§ Exercise goal
Find the string "split" in the records and copy each line where it occurs.

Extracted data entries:
Lemma fill_subpixel_sets_one_cell_witness :
  (1 ≤ 4 ∧ 1 ≤ 7) ∧
  ∃ cs',
    fill_subpixel (ws_cell ws0 4) 7 "00AB00"
      (render_state grid_format {[ (4, 7) := solid "FF0000" ]} ∅ [])
    = (inr tt, render_state grid_format cs' ∅ ([] ++ [EvFill 4 7 "00AB00"])) ∧
    cs' !! (4, 7) = Some (solid "00AB00").
Proof.
  assert (1 ≤ 4 ∧ 1 ≤ 7) as H by lia. split; [exact H |].
  destruct H as [Hr Hk].
  destruct (fill_subpixel_sets_one_cell grid_format
              {[ (4, 7) := solid "FF0000" ]} ∅ [] 4 7 "00AB00" Hr Hk)
    as (cs' & Hrun & Hcell & _).
  by exists cs'.
Defined.

Lemma ws_cell_rejects ws row column st :
  row < 1 ∨ column < 1 → ws_cell ws row column st = (inl ValueError, st).
Proof.
  intros H. unfold ws_cell.
  replace ((row <? 1) || (column <? 1)) with true; [done |].
  symmetry. apply orb_true_iff. rewrite !Z.ltb_lt. exact H.
Qed.

(** With the indices of image column [c], [fill_pixel] succeeds exactly when
    the row and the column are at least 1.  Otherwise the very first
    [ws.cell] call raises [ValueError], and nothing has been changed. *)
Theorem fill_pixel_valid_iff (fmt : SheetFormatProperties)
    (cs : gmap (Z * Z) Cell) (fs : gmap string Workbook) (evs : list Event)
    (row_num c : Z) (colours : string * string * string) :
  let run := fill_pixel ws0 row_num (get_subpixel_indices c) colours
               (render_state fmt cs fs evs) in
  (run.1 = inr tt ↔ 1 ≤ row_num ∧ 1 ≤ c) ∧
  (run.1 ≠ inr tt → run = (inl ValueError, render_state fmt cs fs evs)).
Proof.
  cbn zeta. rewrite get_subpixel_indices_eq.
  destruct colours as [[c1 c2] c3].
  destruct (decide (1 ≤ row_num ∧ 1 ≤ c)) as [[Hr Hc] | Hbad].
  - rewrite fill_pixel_run by lia. cbn. split; [done |]. by intros [].
  - assert (fill_pixel ws0 row_num (3 * c - 2, 3 * c, 3 * c - 1) (c1, c2, c3)
              (render_state fmt cs fs evs)
            = (inl ValueError, render_state fmt cs fs evs)) as ->.
    { unfold fill_pixel. cbn [zip3 for_each]. unfold bind at 1, fill_subpixel.
      unfold bind at 1. rewrite ws_cell_rejects by lia. reflexivity. }
    cbn. split; [| done]. split; [done | intros; by destruct Hbad].
Qed.

(** [fill_pixel] does not roll back: when the first index is valid and the
    second is not, it raises [ValueError] with the first cell already filled
    and its fill already logged. *)
Theorem fill_pixel_no_rollback (fmt : SheetFormatProperties)
    (cs : gmap (Z * Z) Cell) (fs : gmap string Workbook) (evs : list Event)
    (row_num k1 k2 k3 : Z) (c1 c2 c3 : string) :
  1 ≤ row_num → 1 ≤ k1 → k2 < 1 →
  fill_pixel ws0 row_num (k1, k2, k3) (c1, c2, c3) (render_state fmt cs fs evs)
  = (inl ValueError,
     render_state fmt (<[(row_num, k1) := solid c1]> cs) fs
       (evs ++ [EvFill row_num k1 c1])).
Proof.
  intros Hr H1 H2. unfold fill_pixel. cbn [zip3 for_each].
  unfold bind at 1. rewrite fill_subpixel_run by done.
  unfold bind at 1, fill_subpixel. unfold bind at 1.
  rewrite ws_cell_rejects by lia. reflexivity.
Qed.

Lemma fill_pixel_no_rollback_witness :
  (1 ≤ 2 ∧ 1 ≤ 1 ∧ 0 < 1) ∧
  fill_pixel ws0 2 (1, 0, 3) ("FF0000", "008000", "000000")
    (render_state grid_format ∅ ∅ [])
  = (inl ValueError,
     render_state grid_format (<[(2, 1) := solid "FF0000"]> ∅) ∅
       ([] ++ [EvFill 2 1 "FF0000"])).
Proof.
  assert (1 ≤ 2 ∧ 1 ≤ 1 ∧ 0 < 1) as H by lia. split; [exact H |].
  destruct H as (Hr & H1 & H2).
  exact (fill_pixel_no_rollback grid_format ∅ ∅ [] 2 1 0 3
           "FF0000" "008000" "000000" Hr H1 H2).
Defined.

§ Response to this exercise
  assert (1 ≤ 4 ∧ 1 ≤ 7) as H by lia. split; [exact H |].
  - rewrite fill_pixel_run by lia. cbn. split; [done |]. by intros [].
    cbn. split; [| done]. split; [done | intros; by destruct Hbad].
  assert (1 ≤ 2 ∧ 1 ≤ 1 ∧ 0 < 1) as H by lia. split; [exact H |].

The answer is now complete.